Vous avez fait partie du Panel international sur le progrès social. Est-ce une dimension que vous allez privilégier?

C’est un thème qui est déjà très présent à l’institut. L’idée centrale, derrière ce projet, est qu’il est nécessaire de garder une vision de progrès tout en revenant à la seule finalité qui peut justifier cet objectif de progrès, à savoir un bien-être inclusif et durable. Une telle conception est aussi, depuis longtemps, un marqueur de l’IHEID. Dans un texte de 1953, Idéologie et Terreur, Hannah Arendt disait que «ce qui précipite si facilement les hommes vers les mouvements totalitaires et les prépare si bien à cette forme de domination, c’est la désolation partout croissante». Dans une période où le monde semble avoir dérapé et où les défis sont nombreux – risques climatiques et sanitaires, explosion des inégalités, menaces sur nos démocraties –, la responsabilité du monde académique doit être plus que jamais d’éclairer les décisions et les choix, mais aussi de penser un chemin qui nous éloigne de cette désolation et des risques existentiels qui lui sont associés. L’institut est très bien placé pour jouer un tel rôle.

Genève est le lieu multilatéral par excellence. La crise du multilatéralisme vous inquiète-t-elle?
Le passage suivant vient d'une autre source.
Lemma burst_nonempty w own frame pre burst x :
  queue_ok w own frame pre burst -> x ∈ pre ++ burst -> burst <> [].
Proof.
  intros Hq I E. rewrite E, (qo_nonempty _ _ _ _ _ Hq E) in I. by apply not_elem_of_nil in I.
Qed.

(** The append of a buffer. *)
Lemma append_buffer_ok w own frame pre burst rest p :
  loop_ok frame pre burst w own rest -> delivered w frame p ->
  exists w' own' pre' burst', append_buffer p w = Some w' /\
    loop_ok (fupd p 0%nat frame) pre' burst' w' own' rest /\
    pre' ++ burst' = (pre ++ burst) ++ [p] /\ ends_same (w_src w) (w_src w') /\
    (forall r, w_heap w !! p = Some r ->
       q_size (s_queue (w_src w')) = u32 (q_size (s_queue (w_src w)) + rb_len r)) /\
    (q_burst_offset (s_queue (w_src w')) <= burst_size (s_settings (w_src w')) \/ exists x, burst' = [x]).
Proof.
  intros L D. destruct (link_buffer_ok _ _ _ _ _ _ _ L D) as (w1 & E1 & L1 & S1 & Z1).
  unfold append_buffer. rewrite E1. run_bind.
  pose proof (chain_suffix _ _ _ _ (qo_chain _ _ _ _ _ (lo_queue _ _ _ _ _ _ L1))) as C.
  destruct (trim_burst_ok (walk_fuel (w_heap w1)) _ _ _ _ _ _ L1)
    as (w2 & own2 & pre2 & burst2 & E2 & L2 & EQ & _ & S2 & Z2 & B2).
  { by destruct burst. }
  { apply Nat.lt_le_incl. by eapply chain_fuel. }
  exists w2, own2, pre2, burst2. split_and!; try done.
  - by rewrite EQ, <- app_assoc.
  - unfold ends_same in *. intuition congruence.
  - intros r Hr. by rewrite Z2, (Z1 r Hr).
Qed.
Lemma crefs_none m p :
  (forall i c, m !! i = Some c -> cl_refbuf c <> Some p) -> crefs m p = 0%nat.
Proof.
  intros N. unfold crefs. apply sum_list_with_0. intros [i c] I.
  apply elem_of_map_to_list in I. by apply ref_of_ne, (N i).
Qed.

Lemma loop_ok_frame w w' own frame pre burst rest :
  loop_ok frame pre burst w own rest -> w_heap w' = w_heap w -> w_conns w' = w_conns w ->
  s_queue (w_src w') = s_queue (w_src w) -> s_clients (w_src w') = s_clients (w_src w) ->
  n_listeners (s_counts (w_src w')) = n_listeners (s_counts (w_src w)) ->
  loop_ok frame pre burst w' own rest.
Proof.
  intros [Hq HC HR HD HO HN] Eh Ec Eq El En. apply Build_loop_ok; rewrite ?El, ?En, ?Ec; try done.
  - by eapply queue_ok_frame.
  - by eapply (clients_ok_frame _ _ _ _ _ _ _ _ HC).
  - by eapply (clients_ok_frame _ _ _ _ _ _ _ _ HR).
Qed.

Lemma update_counts_ok w :
  let w' := update_counts w in
  w_heap w' = w_heap w /\ w_conns w' = w_conns w /\ s_queue (w_src w') = s_queue (w_src w) /\
  s_clients (w_src w') = s_clients (w_src w) /\ s_pending (w_src w') = s_pending (w_src w) /\
  n_listeners (s_counts (w_src w')) = n_listeners (s_counts (w_src w)) /\
  s_settings (w_src w') = s_settings (w_src w) /\
  (s_running (w_src w) = true -> s_running (w_src w') = false ->
     s_on_demand (w_src w) = true /\ n_listeners (s_counts (w_src w)) = 0) /\
  (s_running (w_src w) = false -> s_running (w_src w') = false).
Proof.
  unfold update_counts. destruct (_ =? n_prev _); [split_and!; try done; congruence|].
  destruct (n_peak _ <? _); cbn; destruct (Z.eqb_spec (n_listeners (s_counts (w_src w))) 0) as [E|];
    cbn; try destruct (s_on_demand (w_src w)); cbn; split_and!; done || congruence.
Qed.

(** The pass over the listeners and the admission of the pending clients. *)
Lemma passes_ok remove ios w own frame pre burst :
  source_ok w own frame pre burst ->
  exists w2 w3 own3, serve_listeners remove ios (listeners_of w) w = Some w2 /\
    admit_clients (pending_of w2) w2 = Some w3 /\
    s_pending (w_src w2) = s_pending (w_src w) /\
    loop_ok frame pre burst w3 own3 [] /\ pass_same (w_src w) (w_src w3) /\
    (forall M, max_listeners (s_settings (w_src w)) = M -> 0 <= M < 2 ^ 64 ->
       Z.of_nat (length (listeners_of w)) <= M -> Z.of_nat (length (listeners_of w3)) <= M) /\
    (remove = true -> forall x, q_data (s_queue (w_src w)) = Some x -> crefs (w_conns w3) x = 0%nat).
Proof.
  intros L. destruct (serve_listeners_ok frame pre burst remove ios (listeners_of w) _ w own L)
    as (w2 & own2 & E2 & L2 & P2 & H2); [apply avl_NoDup|done|].
  pose proof (ps_pending _ _ _ P2) as Ep. rewrite <- Ep in L2.
  destruct (admit_clients_ok frame pre burst (pending_of w2) w2 own2 L2 (avl_NoDup _))
    as (w3 & own3 & E3 & L3 & P3 & K3 & M3 & I3 & F3).
  exists w2, w3, own3. split_and!; try done.
  - eapply pass_same_trans; [apply P2|done].
  - intros M EM HM Hl. apply M3; [|done|].
    + by destruct (ps_same _ _ _ P2) as (_ & -> & _).
    + etrans; [|exact Hl]. apply inj_le, submseteq_length, NoDup_submseteq; [apply avl_NoDup|].
      apply P2.
  - intros Hr x Hx. apply crefs_none. intros i c Hc Ec.
    assert (x ∈ pre ++ burst) as Ix.
    { rewrite (queue_head _ _ _ _ _ (lo_queue _ _ _ _ _ _ L)) in Hx. by apply hd_error_in. }
    destruct (decide (i ∈ listeners_of w3)) as [I|I]; [|by apply (lo_outside _ _ _ _ _ _ L3 i c x)].
    destruct (decide (i ∈ pending_of w2)) as [Ip|Ip]; [by apply (F3 i c Ip I Hc x)|].
    destruct (I3 i I) as [?|Il]; [done|].
    destruct (lo_clients _ _ _ _ _ _ L2 i Il) as (d & Hd & _).
    rewrite (K3 i Ip) in Hc by eauto.
    assert (i ∈ listeners_of w) as Iw by by apply (ps_in _ _ _ P2).
    destruct (H2 Hr i Iw Il c Hc) as [N|N]; [|congruence].
    destruct (ps_same _ _ _ P2) as (Eq & _). rewrite Eq, Hx in N. congruence.
Qed.

(** One turn of the loop. *)
Record turn_ok (refbuf : option ptr) w frame w' : Prop := {
  tn_sound : exists own' pre' burst', source_ok w' own' (taken refbuf frame) pre' burst' /\
    forall x l, pre' = x :: l -> (1 <= crefs (w_conns w') x)%nat;
  tn_pending : pending_of w' = [];
  tn_settings : s_settings (w_src w') = s_settings (w_src w);
  tn_listeners : forall M, max_listeners (s_settings (w_src w)) = M -> 0 <= M < 2 ^ 64 ->
    Z.of_nat (length (listeners_of w)) <= M -> Z.of_nat (length (listeners_of w')) <= M;
  tn_burst : is_Some refbuf ->
    q_burst_offset (s_queue (w_src w')) <= burst_size (s_settings (w_src w)) \/
    q_burst (s_queue (w_src w')) = q_tail (s_queue (w_src w'));
  tn_slow : forall x, q_data (s_queue (w_src w)) = Some x ->
    queue_size_limit (s_settings (w_src w)) <
      u32 (q_size (s_queue (w_src w)) +
        match refbuf with
        | Some p => match w_heap w !! p with Some r => rb_len r | None => 0 end
        | None => 0
        end) ->
    q_data (s_queue (w_src w')) = Some x -> q_burst (s_queue (w_src w')) = Some x;
  tn_running : s_running (w_src w) = true -> s_running (w_src w') = false ->
    s_on_demand (w_src w) = true /\ n_listeners (s_counts (w_src w')) = 0;
  tn_stopped : s_running (w_src w) = false -> s_running (w_src w') = false
}.
(** The turn from the passes on. *)
Lemma rest_of_turn_ok remove ios w own frame pre burst :
  source_ok w own frame pre burst ->
  exists w', 
    (w2 ← serve_listeners remove ios (listeners_of w) w;
     w3 ← admit_clients (pending_of w2) w2;
     let w4 := update_counts (clear_pending w3) in
     match q_data (s_queue (w_src w4)) with
     | Some _ => trim_queue (walk_fuel (w_heap w4)) w4
     | None => Some (false, w4)
     end) = Some (false, w') /\
    (exists own' gone pre', source_ok w' own' frame pre' burst /\ pre = gone ++ pre' /\
       (forall x l, pre' = x :: l -> (1 <= crefs (w_conns w') x)%nat) /\
       (remove = true -> forall x, q_data (s_queue (w_src w)) = Some x ->
          crefs (w_conns w') x = 0%nat)) /\
    pending_of w' = [] /\ s_settings (w_src w') = s_settings (w_src w) /\
    (forall M, max_listeners (s_settings (w_src w)) = M -> 0 <= M < 2 ^ 64 ->
       Z.of_nat (length (listeners_of w)) <= M -> Z.of_nat (length (listeners_of w')) <= M) /\
    (q_burst_offset (s_queue (w_src w')) = q_burst_offset (s_queue (w_src w))) /\
    (s_running (w_src w) = true -> s_running (w_src w') = false ->
       s_on_demand (w_src w) = true /\ n_listeners (s_counts (w_src w')) = 0) /\
    (s_running (w_src w) = false -> s_running (w_src w') = false).
Proof.
  intros L. destruct (passes_ok remove ios w own frame pre burst L)
    as (w2 & w3 & own3 & E2 & E3 & _ & L3 & P3 & M3 & H3).
  rewrite E2. run_bind. rewrite E3. run_bind. set (w4 := update_counts (clear_pending w3)).
  destruct (update_counts_ok (clear_pending w3)) as (Uh & Uc & Uq & Ul & Up & Un & Us & Ur & Ut).
  fold w4 in Uh, Uc, Uq, Ul, Up, Un, Us, Ur, Ut. cbn in Uh, Uc, Uq, Ul, Up, Un, Us, Ur, Ut.
  destruct P3 as (Pq & Ps & Pd & Pr & _).
  assert (loop_ok frame pre burst w4 own3 []) as L4 by by eapply loop_ok_frame.
  assert (pending_of w4 = []) as Ep by (rewrite Up; by apply delete_all).
  pose proof (lo_queue _ _ _ _ _ _ L4) as Hq4.
  assert (exists w5 own5 gone pre5,
    match q_data (s_queue (w_src w4)) with
    | Some _ => trim_queue (walk_fuel (w_heap w4)) w4
    | None => Some (false, w4)
    end = Some (false, w5) /\ loop_ok frame pre5 burst w5 own5 [] /\ pre = gone ++ pre5 /\
    ends_same (w_src w4) (w_src w5) /\ w_conns w5 = w_conns w4 /\
    q_burst_offset (s_queue (w_src w5)) = q_burst_offset (s_queue (w_src w4)) /\
    (forall x l, pre5 = x :: l -> (1 <= crefs (w_conns w5) x)%nat))
    as (w5 & own5 & gone & pre5 & -> & L5 & EQ & Es5 & Ec5 & Eo5 & H5).
  { destruct (q_data (s_queue (w_src w4))) as [x|] eqn:Ed.
    - eapply trim_queue_ok; [done| |].
      + rewrite (queue_head _ _ _ _ _ Hq4) in Ed. by eapply burst_nonempty, hd_error_in.
      + pose proof (chain_fuel w4 _ _ (qo_chain _ _ _ _ _ Hq4)) as Cl. rewrite length_app in Cl. lia.
    - destruct (queue_empty _ _ _ _ _ Hq4 Ed) as [-> ->].
      exists w4, own3, [], []. split_and!; done. }
  destruct Es5 as (Ss & Sc & Sl & Sp & Sr & Sd & _).
  exists w5. split; [done|]. split_and!.
  - exists own5, gone, pre5. split_and!; try done.
    + unfold source_ok. by rewrite Sp, Ep.
    + intros Hr x Hx. rewrite Ec5, Uc. by apply H3.
  - by rewrite Sp.
  - by rewrite Ss, Us.
  - intros M. rewrite Sl, Ul. apply M3.
  - by rewrite Eo5, Uq, Pq.
  - rewrite Sr, Sc, Un. intros Hr Hr'. rewrite <- Pd. apply Ur; [by rewrite Pr|done].
  - rewrite Sr. intros Hr. apply Ut. by rewrite Pr.
Qed.
(** What the append leaves for the rest of the turn. *)
Lemma append_optional_ok refbuf w own frame pre burst :
  source_ok w own frame pre burst -> (forall p, refbuf = Some p -> delivered w frame p) ->
  exists w' own' pre' burst',
    (match refbuf with Some p => append_buffer p w | None => Some w end) = Some w' /\
    source_ok w' own' (taken refbuf frame) pre' burst' /\ ends_same (w_src w) (w_src w') /\
    (forall x, q_data (s_queue (w_src w)) = Some x -> q_data (s_queue (w_src w')) = Some x) /\
    q_size (s_queue (w_src w')) = u32 (q_size (s_queue (w_src w)) +
      match refbuf with
      | Some p => match w_heap w !! p with Some r => rb_len r | None => 0 end
      | None => 0
      end) /\
    (is_Some refbuf ->
       q_burst_offset (s_queue (w_src w')) <= burst_size (s_settings (w_src w)) \/ exists x, burst' = [x]).
Proof.
  intros L D. destruct refbuf as [p|].
  - pose proof (D p eq_refl) as Dp. destruct (dl_live _ _ _ Dp) as (r & Hr & _).
    destruct (append_buffer_ok _ _ _ _ _ _ _ L Dp) as (w1 & own1 & pre1 & burst1 & E & L1 & EQ & S & Z1 & B).
    pose proof S as (Ss & _ & _ & Sp & _).
    exists w1, own1, pre1, burst1. split_and!; try done.
    + unfold source_ok. by rewrite Sp.
    + intros x. rewrite (queue_head _ _ _ _ _ (lo_queue _ _ _ _ _ _ L)).
      rewrite (queue_head _ _ _ _ _ (lo_queue _ _ _ _ _ _ L1)), EQ.
      by destruct (pre ++ burst).
    + by rewrite Hr, (Z1 r Hr).
    + intros _. by rewrite <- Ss.
  - exists w, own, pre, burst. split_and!; try done.
    rewrite Z.add_0_r, (qo_size _ _ _ _ _ (lo_queue _ _ _ _ _ _ L)).
    unfold u32, wrap. by rewrite Zmod_mod.
Qed.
Cette question a été l’une des motivations intellectuelles qui m’ont poussée à venir à Genève. Le multilatéralisme, c’est évident, doit se réinventer. Cette réinvention doit impliquer de manière très fluide les différents acteurs du champ multilatéral que sont le secteur privé, les Etats, les organisations internationales, les ONG, mais aussi les institutions académiques fortement engagées sur ces questions – comme l’est bien sûr l’institut. C’est un bon moment pour procéder à cette transformation: la crise crée une fenêtre d’opportunité. Des indicateurs peuvent laisser penser qu’on est au début de la fin du régime hégémonique de l’après-guerre. On voit clairement toutes les limites du modèle américain. S’oriente-t-on vers une hégémonie chinoise? Nul ne le sait. En tant qu’Européenne convaincue, je souhaiterais que le chemin qui nous éloigne de la «désolation» dont parle Hannah Arendt soit plus équilibré; on a besoin d’une réinvention d’un modèle européen qui porte les valeurs d’inclusivité, de durabilité, de transparence et d’ouverture dont le monde a tant besoin. A ce titre, il me semble indéniable que l’IHEID est à un moment de son histoire où il peut de nouveau jouer un rôle clé de hub intellectuel.